→ **WORK REQUIRED**: Among the lines of the records, find all that carry the word "intros" and copy them.

→ **STUDY MATERIAL**:
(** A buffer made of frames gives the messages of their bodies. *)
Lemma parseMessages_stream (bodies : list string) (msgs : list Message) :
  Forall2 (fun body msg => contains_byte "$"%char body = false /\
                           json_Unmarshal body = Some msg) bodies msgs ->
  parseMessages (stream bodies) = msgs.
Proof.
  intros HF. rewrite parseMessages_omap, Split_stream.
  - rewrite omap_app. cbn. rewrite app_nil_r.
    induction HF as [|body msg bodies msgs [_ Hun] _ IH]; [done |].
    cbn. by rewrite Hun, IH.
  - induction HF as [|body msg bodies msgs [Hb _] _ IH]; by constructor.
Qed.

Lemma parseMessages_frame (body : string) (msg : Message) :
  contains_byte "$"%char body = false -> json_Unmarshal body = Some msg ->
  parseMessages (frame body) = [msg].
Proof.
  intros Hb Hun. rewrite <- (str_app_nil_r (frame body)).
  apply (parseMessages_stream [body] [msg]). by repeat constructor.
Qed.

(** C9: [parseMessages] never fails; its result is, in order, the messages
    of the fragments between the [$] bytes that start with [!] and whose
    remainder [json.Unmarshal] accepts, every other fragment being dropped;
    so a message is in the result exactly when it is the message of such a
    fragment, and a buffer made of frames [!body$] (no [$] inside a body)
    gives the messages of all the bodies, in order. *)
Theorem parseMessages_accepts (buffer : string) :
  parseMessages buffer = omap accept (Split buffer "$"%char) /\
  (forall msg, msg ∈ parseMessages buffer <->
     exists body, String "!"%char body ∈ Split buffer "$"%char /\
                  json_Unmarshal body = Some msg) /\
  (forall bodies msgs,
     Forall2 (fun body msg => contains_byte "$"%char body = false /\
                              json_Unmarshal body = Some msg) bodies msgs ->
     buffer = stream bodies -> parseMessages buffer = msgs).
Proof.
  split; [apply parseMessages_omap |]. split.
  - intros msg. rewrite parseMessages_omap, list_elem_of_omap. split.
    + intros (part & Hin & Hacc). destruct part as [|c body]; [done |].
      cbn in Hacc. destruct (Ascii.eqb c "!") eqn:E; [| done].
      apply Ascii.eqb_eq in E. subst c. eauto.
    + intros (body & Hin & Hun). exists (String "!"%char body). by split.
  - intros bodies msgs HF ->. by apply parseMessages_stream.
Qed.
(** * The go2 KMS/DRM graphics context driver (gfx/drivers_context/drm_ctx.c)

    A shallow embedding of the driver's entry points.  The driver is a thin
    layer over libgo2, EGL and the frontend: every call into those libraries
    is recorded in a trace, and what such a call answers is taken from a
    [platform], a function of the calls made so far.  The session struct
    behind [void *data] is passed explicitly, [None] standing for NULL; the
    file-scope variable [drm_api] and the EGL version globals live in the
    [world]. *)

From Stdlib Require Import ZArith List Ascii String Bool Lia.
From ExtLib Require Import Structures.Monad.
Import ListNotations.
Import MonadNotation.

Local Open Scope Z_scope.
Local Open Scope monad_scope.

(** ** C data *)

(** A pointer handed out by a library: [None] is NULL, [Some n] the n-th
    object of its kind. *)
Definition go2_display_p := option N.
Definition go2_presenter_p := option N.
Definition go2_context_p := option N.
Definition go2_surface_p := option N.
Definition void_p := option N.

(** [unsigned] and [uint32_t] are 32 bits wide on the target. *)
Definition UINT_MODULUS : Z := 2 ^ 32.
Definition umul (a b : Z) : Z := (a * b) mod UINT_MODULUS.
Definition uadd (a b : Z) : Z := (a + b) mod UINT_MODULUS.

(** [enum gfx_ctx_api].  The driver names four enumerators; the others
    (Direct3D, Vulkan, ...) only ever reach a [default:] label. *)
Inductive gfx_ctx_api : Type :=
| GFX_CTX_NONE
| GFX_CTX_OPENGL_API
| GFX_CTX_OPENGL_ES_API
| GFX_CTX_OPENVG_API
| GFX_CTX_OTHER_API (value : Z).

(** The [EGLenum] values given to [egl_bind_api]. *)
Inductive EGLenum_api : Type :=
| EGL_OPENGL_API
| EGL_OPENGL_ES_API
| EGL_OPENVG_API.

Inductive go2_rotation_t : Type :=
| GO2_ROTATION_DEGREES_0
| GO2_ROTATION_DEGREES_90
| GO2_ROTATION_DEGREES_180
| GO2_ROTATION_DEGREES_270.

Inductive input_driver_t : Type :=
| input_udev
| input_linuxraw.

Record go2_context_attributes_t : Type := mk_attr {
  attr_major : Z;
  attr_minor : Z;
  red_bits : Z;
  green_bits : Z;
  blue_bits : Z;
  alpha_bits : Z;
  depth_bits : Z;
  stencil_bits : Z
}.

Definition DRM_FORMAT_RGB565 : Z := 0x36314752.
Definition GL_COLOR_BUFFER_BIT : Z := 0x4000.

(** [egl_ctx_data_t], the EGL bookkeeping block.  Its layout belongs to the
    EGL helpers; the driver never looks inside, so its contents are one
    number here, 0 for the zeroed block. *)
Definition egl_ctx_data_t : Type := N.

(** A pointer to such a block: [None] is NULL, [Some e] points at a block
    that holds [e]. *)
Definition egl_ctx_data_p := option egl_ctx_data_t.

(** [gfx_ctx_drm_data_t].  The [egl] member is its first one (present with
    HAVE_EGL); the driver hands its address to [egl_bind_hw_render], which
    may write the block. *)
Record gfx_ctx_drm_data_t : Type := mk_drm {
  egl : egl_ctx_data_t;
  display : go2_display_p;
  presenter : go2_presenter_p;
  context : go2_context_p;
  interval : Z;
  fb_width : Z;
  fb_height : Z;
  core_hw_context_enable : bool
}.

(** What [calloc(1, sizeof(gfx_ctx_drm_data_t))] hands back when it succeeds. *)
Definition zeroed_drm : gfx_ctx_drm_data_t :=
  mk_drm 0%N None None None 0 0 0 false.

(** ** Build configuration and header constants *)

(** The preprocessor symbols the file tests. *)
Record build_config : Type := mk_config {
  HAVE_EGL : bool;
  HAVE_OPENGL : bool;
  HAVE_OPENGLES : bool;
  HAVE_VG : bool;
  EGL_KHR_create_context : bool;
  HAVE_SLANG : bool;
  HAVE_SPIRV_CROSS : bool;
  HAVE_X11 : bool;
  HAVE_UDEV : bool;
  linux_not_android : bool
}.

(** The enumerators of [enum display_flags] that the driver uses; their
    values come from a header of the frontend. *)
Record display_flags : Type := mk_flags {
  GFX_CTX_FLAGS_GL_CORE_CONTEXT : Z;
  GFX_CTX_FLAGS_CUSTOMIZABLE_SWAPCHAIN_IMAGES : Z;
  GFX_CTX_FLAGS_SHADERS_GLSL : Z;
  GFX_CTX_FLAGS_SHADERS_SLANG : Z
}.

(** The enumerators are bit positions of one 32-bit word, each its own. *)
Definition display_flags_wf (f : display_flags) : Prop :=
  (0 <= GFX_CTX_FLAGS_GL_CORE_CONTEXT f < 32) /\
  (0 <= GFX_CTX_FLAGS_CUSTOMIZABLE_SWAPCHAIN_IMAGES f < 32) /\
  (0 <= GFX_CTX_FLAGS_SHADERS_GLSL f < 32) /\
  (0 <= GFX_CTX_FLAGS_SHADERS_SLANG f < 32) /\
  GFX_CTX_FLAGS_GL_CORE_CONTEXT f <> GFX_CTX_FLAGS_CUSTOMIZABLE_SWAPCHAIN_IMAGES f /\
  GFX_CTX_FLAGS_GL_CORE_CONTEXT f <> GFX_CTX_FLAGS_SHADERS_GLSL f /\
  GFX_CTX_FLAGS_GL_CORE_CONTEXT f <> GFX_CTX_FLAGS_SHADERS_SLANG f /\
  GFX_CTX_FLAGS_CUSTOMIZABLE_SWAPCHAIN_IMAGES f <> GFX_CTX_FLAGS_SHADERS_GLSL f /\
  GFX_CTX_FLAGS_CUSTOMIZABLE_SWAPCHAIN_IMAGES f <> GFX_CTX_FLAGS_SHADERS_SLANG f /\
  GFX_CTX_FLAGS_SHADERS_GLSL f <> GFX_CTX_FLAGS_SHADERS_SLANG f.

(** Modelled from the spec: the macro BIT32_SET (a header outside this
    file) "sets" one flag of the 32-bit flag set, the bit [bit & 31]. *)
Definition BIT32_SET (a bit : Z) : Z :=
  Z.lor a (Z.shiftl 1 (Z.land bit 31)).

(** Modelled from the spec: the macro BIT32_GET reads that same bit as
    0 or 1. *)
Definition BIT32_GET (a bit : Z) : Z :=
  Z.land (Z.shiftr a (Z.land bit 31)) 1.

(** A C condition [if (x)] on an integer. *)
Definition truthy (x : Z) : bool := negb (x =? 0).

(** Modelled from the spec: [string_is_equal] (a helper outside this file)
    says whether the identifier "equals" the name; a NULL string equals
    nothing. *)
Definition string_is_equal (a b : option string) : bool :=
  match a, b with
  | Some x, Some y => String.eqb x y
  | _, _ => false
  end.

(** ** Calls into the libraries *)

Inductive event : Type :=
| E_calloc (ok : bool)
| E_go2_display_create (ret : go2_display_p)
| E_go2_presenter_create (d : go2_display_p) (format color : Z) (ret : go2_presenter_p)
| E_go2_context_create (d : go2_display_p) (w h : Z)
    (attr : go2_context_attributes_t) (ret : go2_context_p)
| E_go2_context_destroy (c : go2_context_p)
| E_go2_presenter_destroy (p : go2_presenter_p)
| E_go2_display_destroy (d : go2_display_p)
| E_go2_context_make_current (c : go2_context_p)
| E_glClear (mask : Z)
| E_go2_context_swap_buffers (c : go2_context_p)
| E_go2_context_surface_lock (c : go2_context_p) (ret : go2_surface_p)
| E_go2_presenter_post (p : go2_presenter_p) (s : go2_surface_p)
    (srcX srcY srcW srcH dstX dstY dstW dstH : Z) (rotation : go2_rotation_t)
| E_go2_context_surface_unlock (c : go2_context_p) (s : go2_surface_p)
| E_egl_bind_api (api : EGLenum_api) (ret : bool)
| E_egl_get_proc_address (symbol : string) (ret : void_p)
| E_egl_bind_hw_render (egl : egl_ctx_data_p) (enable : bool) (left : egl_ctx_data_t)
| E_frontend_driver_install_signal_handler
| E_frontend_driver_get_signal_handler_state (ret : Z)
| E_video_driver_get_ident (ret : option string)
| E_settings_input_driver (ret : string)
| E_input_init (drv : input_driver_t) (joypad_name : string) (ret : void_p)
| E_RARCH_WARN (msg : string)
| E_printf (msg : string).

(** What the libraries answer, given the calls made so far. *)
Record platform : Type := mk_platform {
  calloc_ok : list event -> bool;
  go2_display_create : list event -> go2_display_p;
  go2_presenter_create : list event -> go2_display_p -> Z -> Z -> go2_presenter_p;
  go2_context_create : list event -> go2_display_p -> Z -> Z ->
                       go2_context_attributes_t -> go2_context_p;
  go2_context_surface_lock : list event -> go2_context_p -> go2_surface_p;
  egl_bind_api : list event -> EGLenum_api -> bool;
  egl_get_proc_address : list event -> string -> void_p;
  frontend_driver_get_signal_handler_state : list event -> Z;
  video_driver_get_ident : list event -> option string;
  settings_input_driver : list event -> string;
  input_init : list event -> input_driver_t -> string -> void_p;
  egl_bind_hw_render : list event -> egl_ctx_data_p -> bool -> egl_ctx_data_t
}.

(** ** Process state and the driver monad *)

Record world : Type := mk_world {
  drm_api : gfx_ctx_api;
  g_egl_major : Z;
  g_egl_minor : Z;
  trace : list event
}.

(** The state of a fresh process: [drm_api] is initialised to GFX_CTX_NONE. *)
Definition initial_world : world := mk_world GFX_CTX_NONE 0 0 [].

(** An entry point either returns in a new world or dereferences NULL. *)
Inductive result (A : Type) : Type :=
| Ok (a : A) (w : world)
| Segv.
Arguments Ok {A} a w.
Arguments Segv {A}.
* * *
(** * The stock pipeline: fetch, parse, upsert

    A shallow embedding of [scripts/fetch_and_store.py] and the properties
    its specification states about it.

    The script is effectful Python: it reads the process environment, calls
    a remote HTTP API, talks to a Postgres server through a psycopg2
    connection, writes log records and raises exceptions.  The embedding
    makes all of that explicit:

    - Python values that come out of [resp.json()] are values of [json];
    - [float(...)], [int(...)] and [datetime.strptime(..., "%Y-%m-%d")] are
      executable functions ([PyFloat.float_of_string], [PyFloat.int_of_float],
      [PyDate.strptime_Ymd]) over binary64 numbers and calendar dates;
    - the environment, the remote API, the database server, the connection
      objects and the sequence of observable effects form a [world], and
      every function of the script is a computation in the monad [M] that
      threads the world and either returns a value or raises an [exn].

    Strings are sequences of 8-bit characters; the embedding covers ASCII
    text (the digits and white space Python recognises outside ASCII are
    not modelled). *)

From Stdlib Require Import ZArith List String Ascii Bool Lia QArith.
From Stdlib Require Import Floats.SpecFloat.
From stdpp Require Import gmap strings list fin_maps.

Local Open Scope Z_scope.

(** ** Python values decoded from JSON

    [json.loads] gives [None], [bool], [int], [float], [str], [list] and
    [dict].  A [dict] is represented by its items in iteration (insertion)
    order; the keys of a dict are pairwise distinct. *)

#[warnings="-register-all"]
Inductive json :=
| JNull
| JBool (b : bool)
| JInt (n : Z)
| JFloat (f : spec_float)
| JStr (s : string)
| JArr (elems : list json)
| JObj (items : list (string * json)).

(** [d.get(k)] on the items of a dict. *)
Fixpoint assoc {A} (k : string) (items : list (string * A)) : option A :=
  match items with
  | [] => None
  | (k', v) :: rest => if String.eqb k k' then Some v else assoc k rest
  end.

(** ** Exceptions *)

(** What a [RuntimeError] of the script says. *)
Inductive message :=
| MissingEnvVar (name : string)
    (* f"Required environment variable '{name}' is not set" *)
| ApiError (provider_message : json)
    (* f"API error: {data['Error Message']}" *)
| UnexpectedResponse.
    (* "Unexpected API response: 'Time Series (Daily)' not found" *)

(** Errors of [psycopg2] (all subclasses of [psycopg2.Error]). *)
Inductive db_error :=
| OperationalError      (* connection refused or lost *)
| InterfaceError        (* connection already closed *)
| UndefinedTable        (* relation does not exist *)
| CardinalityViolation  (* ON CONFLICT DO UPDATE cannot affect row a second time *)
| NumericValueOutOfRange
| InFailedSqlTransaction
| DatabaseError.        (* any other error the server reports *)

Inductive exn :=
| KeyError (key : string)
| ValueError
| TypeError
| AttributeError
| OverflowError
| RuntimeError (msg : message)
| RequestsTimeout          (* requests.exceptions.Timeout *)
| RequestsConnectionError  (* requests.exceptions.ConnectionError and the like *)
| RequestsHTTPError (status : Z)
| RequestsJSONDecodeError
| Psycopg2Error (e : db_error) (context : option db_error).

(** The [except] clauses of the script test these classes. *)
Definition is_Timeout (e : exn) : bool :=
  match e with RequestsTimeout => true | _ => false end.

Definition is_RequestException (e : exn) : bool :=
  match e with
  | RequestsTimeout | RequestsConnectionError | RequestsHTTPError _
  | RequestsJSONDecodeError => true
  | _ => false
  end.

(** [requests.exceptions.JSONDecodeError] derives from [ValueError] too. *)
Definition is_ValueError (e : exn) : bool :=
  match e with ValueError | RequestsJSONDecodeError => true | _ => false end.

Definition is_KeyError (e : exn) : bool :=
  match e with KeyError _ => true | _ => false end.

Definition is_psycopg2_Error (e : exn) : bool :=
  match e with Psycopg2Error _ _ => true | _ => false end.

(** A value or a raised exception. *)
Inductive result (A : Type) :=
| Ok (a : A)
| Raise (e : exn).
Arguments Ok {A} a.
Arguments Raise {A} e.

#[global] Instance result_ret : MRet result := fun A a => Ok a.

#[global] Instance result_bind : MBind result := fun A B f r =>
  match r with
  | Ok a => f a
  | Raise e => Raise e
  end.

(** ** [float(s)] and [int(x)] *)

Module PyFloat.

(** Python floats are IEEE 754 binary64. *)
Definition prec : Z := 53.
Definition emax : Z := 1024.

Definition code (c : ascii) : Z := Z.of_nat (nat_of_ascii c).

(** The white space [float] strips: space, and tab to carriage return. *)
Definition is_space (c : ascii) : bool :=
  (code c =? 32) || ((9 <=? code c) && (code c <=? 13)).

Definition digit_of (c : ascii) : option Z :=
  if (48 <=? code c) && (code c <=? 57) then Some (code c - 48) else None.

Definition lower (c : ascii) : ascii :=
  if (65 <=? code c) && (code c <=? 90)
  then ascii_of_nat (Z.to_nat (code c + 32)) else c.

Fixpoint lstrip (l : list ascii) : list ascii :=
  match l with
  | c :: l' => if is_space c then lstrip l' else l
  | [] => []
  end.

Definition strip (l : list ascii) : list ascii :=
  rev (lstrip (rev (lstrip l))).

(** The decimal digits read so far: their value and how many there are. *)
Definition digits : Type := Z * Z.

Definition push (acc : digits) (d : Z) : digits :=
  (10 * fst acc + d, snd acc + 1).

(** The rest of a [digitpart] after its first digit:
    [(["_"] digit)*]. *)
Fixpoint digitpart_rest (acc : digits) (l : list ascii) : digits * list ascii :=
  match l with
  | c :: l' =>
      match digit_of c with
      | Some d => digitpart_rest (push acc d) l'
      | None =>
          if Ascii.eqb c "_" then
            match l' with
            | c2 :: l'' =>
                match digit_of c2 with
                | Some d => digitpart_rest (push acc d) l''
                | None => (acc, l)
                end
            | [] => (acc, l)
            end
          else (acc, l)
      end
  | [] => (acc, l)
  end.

→ **EXERCISE RESULT**:
  intros HF. rewrite parseMessages_omap, Split_stream.
  intros Hb Hun. rewrite <- (str_app_nil_r (frame body)).
  - intros msg. rewrite parseMessages_omap, list_elem_of_omap. split.
    + intros (part & Hin & Hacc). destruct part as [|c body]; [done |].
    + intros (body & Hin & Hun). exists (String "!"%char body). by split.
  - intros bodies msgs HF ->. by apply parseMessages_stream.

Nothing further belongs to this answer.